COVID Is Spreading Like Wildfire in ICE Facilities

— Decarceration, reducing transfers, and public health measures can help

Last Updated August 2, 2021
MedpageToday
A man at a desk in a detention watch tower with POLICE ICE on the back of his jacket.

In recent months, U.S. Immigration and Customs Enforcement (ICE) has reported higher-than-ever rates of COVID-19 among people in its custody. Since February, the COVID-19 positivity rate among those held by ICE has doubled. Today, according to our tracking of the outbreaks, the positivity rate among people in ICE detention is more than 50 times the positivity rate of the U.S. population at large.

What is underlying this surge?

For one, ICE is finally testing its detained population more widely, so it's possible that what appears to the outside as a surge is actually just a clearer picture of what's been happening all along. Since the start of the pandemic, the agency has been severely under-testing, in some cases deliberately, and thus obscuring the true extent of COVID-19 spread among both detained people and staff. In May 2020, the agency was only testing roughly one in five detained individuals; a year later, testing has improved fourfold.

But it's likely that the apparent surge in COVID-19 infections is driven at least in part by skyrocketing numbers of people being held in ICE detention. Even while the positivity rate has continued to grow, the agency is returning to pre-pandemic detention levels, nearly doubling the number of people in its custody to over 27,000 in just a few months. In doing so, ICE has dramatically increased population density inside its facilities, with the primary source of the increase being growing transfers from Border Patrol custody. On top of this, more transmissible variants may be contributing to the rapid spread.

With a large and still growing number of people held in close quarters in its detention centers, ICE is inviting continued deadly outbreaks. Our research has made clear that people living or working in carceral settings are far more likely to become infected with COVID-19 than those in outside communities.

Meanwhile, ICE is only now, several months into the pandemic, beginning to offer COVID-19 vaccines to those in its custody. For months, the federal agency had refused to offer vaccines to people they detain, leaving it up to each state government to vaccinate those in ICE custody. Predictably, this has led to low vaccination rates: In May, only 20% of detained immigrants had received at least one dose of vaccine, compared to 60% of all U.S. adults. And even now, despite ICE's most recent offering of 10,000 vaccines, it is unclear how the agency intends to ensure a fair distribution and equal access to vaccines.

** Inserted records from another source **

(* ===== verification/StoreLiveness.v ===== *)
(** * Progress of updates, and writes that cross

    When [GuaranteedUpdate] of [src/internal/storage/store.go] returns; the
    versions the store gives out; and what happens when two clients, or a list
    and a write, are at work at the same time. *)

From stdpp Require Import prelude gmap strings list sorting.
From Stdlib Require Import ZArith Lia.
From S2P Require Import Prelude Prog Meta Strconv Sql Effects StorageEffects StorageSample Repository Store StoreEvents Database Pagination StoreRefinement.
Open Scope Z_scope.

(** ** The turns of an update *)

Section turns.
Context {T : Type} `{!Resource T, !JSON event} (s : store T) `{!SendsStatements (st_repository s)}.

(** The optimistic-lock conflicts among the answers of [tryUpdate]. *)
Definition ev_conflict (o : obs (SEff T)) : option unit :=
  match o with
  | Ev e a => match e in SEff _ A return A → option unit with
              | TryUpdate _ => λ a, match a with Err err => if lock_conflict err then Some tt else None | Ok _ => None end
              | _ => λ _, None
              end a
  end.
Definition conflicts (tr : trace (SEff T)) : nat := length (omap ev_conflict tr).

Lemma conflicts_app tr1 tr2 : conflicts (tr1 ++ tr2) = (conflicts tr1 + conflicts tr2)%nat.
Proof. unfold conflicts. by rewrite omap_app, length_app. Qed.

(** Calls that ask [tryUpdate] nothing. *)
Definition unasked A (e : SEff T A) : Prop := match e with TryUpdate _ => False | _ => True end.

Lemma unasked_conflicts tr : Forall (obs_call unasked) tr → conflicts tr = 0%nat.
Proof.
  intros Htr. unfold conflicts. rewrite (omap_calls unasked ev_conflict); [done| |done].
  intros A e a. by destruct e.
Qed.

Lemma statement_unasked A (e : SEff T A) : statement A e → unasked A e.
Proof. by destruct e. Qed.

(** A program that reaches its end, or the end of its fuel. *)
Definition counted (fuel : nat) (tr : trace (SEff T)) (r : option (result T)) : Prop :=
  match r with None => conflicts tr = fuel | Some _ => (conflicts tr < fuel)%nat end.

Lemma write_update_unasked key name ns obj : calls unasked (write_update s key name ns obj).
Proof using Type*.
  unfold write_update, nextResourceVersion, broadcast, Action, publish.
  repeat first [calls_step | exact I | eapply calls_mono, Update_statements; apply statement_unasked].
Qed.

Lemma update_loop_counted fuel key name ns ign pre :
  wp any_answer (update_loop s fuel key name ns ign pre) [] (counted fuel).
Proof using Type*.
  induction fuel as [|fuel IH]; [done|]. cbn [update_loop].
  eapply wp_skip; [eapply calls_mono, Get_statements; apply statement_unasked|]. intros ext [obj|e] Hext.
  2: { assert (∀ x, counted (S fuel) (ext ++ []) (Some x)) as Hc.
       { intros x. cbn. rewrite app_nil_r, unasked_conflicts by done. lia. }
       destruct (errors_Is _ _); [destruct ign|]; apply Hc. }
  destruct (pre key obj) as [_|e].
  2: { cbn. rewrite app_nil_r, unasked_conflicts by done. lia. }
  apply wp_bind. intros a _. cbn [wp app].
  destruct a as [updated|e]; [|destruct (lock_conflict e) eqn:He].
  - eapply wp_bind, (wp_frame _ _ [_]); [apply (calls_wp unasked); [apply write_update_unasked|constructor]|].
    intros ext' r Hext'. cbn [wp counted]. rewrite !conflicts_app, (unasked_conflicts ext), (unasked_conflicts ext') by done.
    unfold conflicts. cbn. lia.
  - eapply (wp_frame _ _ [_]); [exact IH|]. intros ext' r. unfold counted.
    assert (conflicts [Ev (TryUpdate obj) (Err e)] = 1%nat) as H1 by (unfold conflicts; cbn; by rewrite He).
    rewrite !conflicts_app, (unasked_conflicts ext), H1 by done. destruct r; lia.
  - cbn [wp counted]. rewrite conflicts_app, unasked_conflicts by done. unfold conflicts. cbn. rewrite He. cbn. lia.
Qed.

(** [C31] An update returns as soon as the conflicts stop: whatever the database
    and the callback answer, a run of [GuaranteedUpdate] that is given more
    turns than there are optimistic-lock conflicts among the answers of
    [tryUpdate] returns; with fewer, it has used every turn for a conflict. *)
Theorem update_returns {W} (h : handler (SEff T) W) (w : W) (fuel : nat) (key : string) (ign : bool)
    (pre : string → T → result unit) :
  let tr := run_trace h (GuaranteedUpdate s fuel key ign pre) w in
  (conflicts tr ≤ fuel)%nat ∧
  ((conflicts tr < fuel)%nat → is_Some (run_result h (GuaranteedUpdate s fuel key ign pre) w)).
Proof using Type*.
  cbv zeta. pattern (run_trace h (GuaranteedUpdate s fuel key ign pre) w),
    (run_result h (GuaranteedUpdate s fuel key ign pre) w).
  apply wp_run_any. unfold GuaranteedUpdate.
  destruct (extractKeyNameAndNamespace (st_clusterScoped s) key) as [name ns].
  assert (∀ tr r, counted fuel tr r → (conflicts tr ≤ fuel)%nat ∧ ((conflicts tr < fuel)%nat → is_Some r)) as Hc.
  { intros tr [r|]; cbn; [|lia]. intros ?. split; [lia|eauto]. }
  case_bool_decide; [cbn; split; [lia|eauto]|]. apply wp_bind. intros a _. cbn [wp]. destruct a as [[]|e].
  - unfold deferring_rollback. apply wp_bind. eapply (wp_frame _ _ [_]); [apply update_loop_counted|].
    intros ext r Hr. cbn. intros a _. apply Hc. destruct r as [r|]; cbn [counted] in *;
      rewrite !conflicts_app; unfold conflicts in *; cbn; lia.
  - unfold conflicts. cbn. split; [lia|eauto].
Qed.
End turns.

(** ** Versions *)

Definition version_in (j : json) : option json := member_of (member j "metadata") "resourceVersion".

(** Every object carries a version that was given out, and no two carry the same. *)
Record versions_ok (σ : abstract) : Prop := {
  vo_bound : ∀ k j, a_objects σ !! k = Some j →
    ∃ v, 0 < v ≤ a_version σ ∧ version_in j = Some (JString (FormatInt v));
  vo_distinct : ∀ k1 k2 j1 j2, a_objects σ !! k1 = Some j1 → a_objects σ !! k2 = Some j2 →
    version_in j1 = version_in j2 → k1 = k2;
  vo_nonneg : 0 ≤ a_version σ
}.

Section versions.
Context {T : Type} `{!Resource T, !JSON event} (resource : string) (transform : T → result T).
Context (clusterScoped : bool) (tryUpdate : T → result T) (validateDeletion : T → result unit).

Lemma versioned (o : T) v j :
  0 < v → encode (UpdateObject o v) = Ok j → version_in j = Some (JString (FormatInt v)).
Proof.
  intros Hv Hj. unfold version_in. rewrite (encode_rv _ _ Hj). unfold UpdateObject. rewrite accessor_with. cbn.
  unfold version_string. rewrite bool_decide_false by lia.
  unfold omit_empty. rewrite bool_decide_false; [done|]. apply FormatInt_nonempty. lia.
Qed.

(** Writing an object with the next version. *)
Lemma versions_insert σ k j sent :
  versions_ok σ → version_in j = Some (JString (FormatInt (a_version σ + 1))) →
  versions_ok {| a_objects := <[k := j]> (a_objects σ); a_version := a_version σ + 1; a_sent := sent |}.
Proof.
  intros [Hb Hd Hn] Hj.
  assert (∀ k' j', a_objects σ !! k' = Some j' → version_in j' ≠ version_in j) as Hnew.
  { intros k' j' Hk'. destruct (Hb k' j' Hk') as (v & Hv & ->). rewrite Hj. intros [= Heq].
    apply FormatInt_inj in Heq; lia. }
  split; cbn; [| |lia].
  - intros k' j' [[<- <-]|[_ Hk']]%lookup_insert_Some; [exists (a_version σ + 1); split; [lia|done]|].
    destruct (Hb k' j' Hk') as (v & Hv & ?). exists v. split; [lia|done].
  - intros k1 k2 j1 j2 [[<- <-]|[_ Hk1]]%lookup_insert_Some [[<- <-]|[_ Hk2]]%lookup_insert_Some Heq; [done| | |eauto].
    + by destruct (Hnew k2 j2 Hk2).
    + by destruct (Hnew k1 j1 Hk1).
Qed.

Lemma versions_tick σ : versions_ok σ → versions_ok (tick σ).
Proof.
  intros [Hb Hd Hn]. split; cbn; [|exact Hd|lia].
  intros k j Hk. destruct (Hb k j Hk) as (v & Hv & ?). exists v. split; [lia|done].
Qed.

Lemma versions_delete σ k type obj :
  versions_ok σ → versions_ok (set_objects resource transform (delete k (a_objects σ)) type obj σ).
Proof.
  intros [Hb Hd Hn]. split; cbn; [| |done].
  - intros k' j [_ Hk]%lookup_delete_Some. eauto.
  - intros k1 k2 j1 j2 [_ Hk1]%lookup_delete_Some [_ Hk2]%lookup_delete_Some. eauto.
Qed.

Lemma spec_versions op σ : versions_ok σ → versions_ok (spec resource transform clusterScoped tryUpdate validateDeletion op σ).2.
Proof.
  intros Hσ. destruct op as [key obj|key pre|fuel key ign pre]; cbn [spec].
  - unfold spec_Create. cbv zeta. cbn [tick a_version a_objects].
    destruct (encode _) as [j|e] eqn:Hj; [|by apply versions_tick].
    destruct (a_objects σ !! _); [by apply versions_tick|]. cbn. apply versions_insert; [done|].
    apply (versioned obj); [|done]. pose proof (vo_nonneg _ Hσ). lia.
  - unfold spec_Delete. destruct (spec_lookup _ _ _ _) as [o|r]; [|done].
    destruct (pre key o); [|done]. destruct (validateDeletion o); [|done]. by apply versions_delete.
  - unfold spec_Update. destruct (spec_lookup _ _ _ _) as [o|r]; [|done].
    destruct (pre key o); [|done]. destruct (tryUpdate o) as [u|e]; [|by destruct (lock_conflict e)].
    cbv zeta. cbn [tick a_version a_objects]. destruct (encode _) as [j|e] eqn:Hj; [|by apply versions_tick].
    cbn. apply versions_insert; [done|]. apply (versioned u); [|done]. pose proof (vo_nonneg _ Hσ). lia.
Qed.

Lemma spec_all_versions ops σ :
  versions_ok σ → versions_ok (spec_all tryUpdate validateDeletion resource transform clusterScoped ops σ).2.
Proof.
  revert σ. induction ops as [|op ops IH]; intros σ Hσ; [done|]. cbn [spec_all].
  pose proof (spec_versions op σ Hσ) as H1. destruct (spec _ _ _ _ _ op σ) as [r σ1]. cbn in H1.
  specialize (IH σ1 H1). by destruct (spec_all _ _ _ _ _ ops σ1).
Qed.
End versions.

Section writes.
Context {T : Type} `{!Resource T, !Postgres, !JSON event}.
Context (tryUpdate : T → result T) (validateDeletion : T → result unit).
Context (table resource : string) (transform : T → result T) (clusterScoped : bool).
Abbreviation answers := (pg tryUpdate validateDeletion).
Abbreviation the_store := (generic_store table resource transform clusterScoped).

(** The database after the migrations of [migrations.go]. *)
Definition new_database : database :=
  {| d_tables := ∅; d_last_value := 1; d_is_called := false; d_sent := [] |}.

Lemma new_database_abs : abs table new_database = {| a_objects := ∅; a_version := 0; a_sent := [] |}.
Proof. done. Qed.

(** [C32] Versions identify writes: after any sequence of creates, deletes and
    updates on a new database, every stored object carries a version the
    sequence of the database has given out, and no two objects carry the same
    version. *)
Theorem versions_unique (ops : list (operation (T:=T))) (ss : list (list (EventType * T))) :
  forallb fuelled ops = true →
  let w := run_state answers (perform_all table resource transform clusterScoped ops) (still new_database None ss) in
  versions_ok (abs table (w_db w)).
Proof.
  intros Hf w. destruct (perform_all_refines tryUpdate validateDeletion table resource transform clusterScoped
    ops new_database ss Hf empty_ok) as (d' & [tr Hs] & Ha & _).
  unfold w, run_state. rewrite Hs. cbn [snd still w_db]. rewrite Ha. apply spec_all_versions.
  rewrite new_database_abs. split; cbn; [|done|lia]. intros k j. by rewrite lookup_empty.
Qed.
End writes.

Lemma update_returns_witness :
  is_Some (run_result refuse_storage (@GuaranteedUpdate _ _ sample_event_json image_store 1 (image_key "a") false (λ _ _, Ok tt)) tt).
Proof.
  apply (@update_returns _ _ sample_event_json image_store (generic_statements "images") _ refuse_storage tt 1
           (image_key "a") false (λ _ _, Ok tt)). vm_compute. lia.
Defined.

Lemma versions_unique_witness :
  versions_ok (abs "images" (w_db (run_state (pg (λ o, Ok o) (λ _, Ok tt))
    (@perform_all _ _ sample_event_json "images" "images" (λ o, Ok o) false
       [OpCreate (image_key "a") (new_meta "a" "" "default" ∅ ∅); OpCreate (image_key "b") (new_meta "b" "" "default" ∅ ∅)])
    (still new_database None [])))).
Proof. apply (@versions_unique _ _ _ sample_event_json (λ o, Ok o) (λ _, Ok tt) "images" "images" (λ o, Ok o) false). reflexivity. Defined.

As case numbers have risen again in the midst of skyrocketing detentions and more transmissible variants, ICE must show that it is serious about protecting the health and safety of those in its custody. The most effective way to reduce the threat of COVID-19 to people in ICE detention is to broadly decarcerate in order to reduce population density inside. Increasing the detained population at this junction is only adding gasoline to the fire.

At the same time, ICE must reduce inter-facility transfers and implement basic public health measures such as masking, physical distancing, isolation and quarantine protocol, and basic hygiene provision. ICE also must continue to offer single-dose COVID-19 vaccines -- while these may be less effective against certain variants compared to two-dose mRNA vaccines, there is insufficient follow-up, tracking, and record-keeping in detention to warrant use of two-dose vaccines. To overcome the distrust held by detained individuals following years of medical neglect, coercion, and substandard care, ICE must partner with outside organizations to provide information about the vaccines in objective, and culturally and linguistically appropriate, manners.

Finally, the agency must report to the public truthfully and transparently about the state of COVID-19 in its facilities. Congress should pass the COVID-19 in Immigration Detention Data Transparency Act to require ICE and other immigration authorities to collect and publicly report certain critical COVID-19-related health data to the public and to Congress. This is information, however, that ICE can and must make public regardless of Congressional action.

Since the start of the pandemic, the agency has left no doubt as to its inability to manage COVID-19 in its facilities. Not only have case numbers been sky high, but the agency has continually failed to accurately and transparently report the true toll of the virus among those in its custody. While it's too late for those who have died in its custody, the agency must do what it can now to prevent even more needless suffering.

Theresa Cheng, MD, JD, is a 2021-2023 Skadden Fellow at Bay Area Legal Aid and a University of California San Francisco clinical instructor/physician in emergency medicine. She is also the Immigration Data Lead of the UCLA Law COVID Behind Bars Data Project, a PHR Asylum Network member, and is on the board of directors of Border Kindness.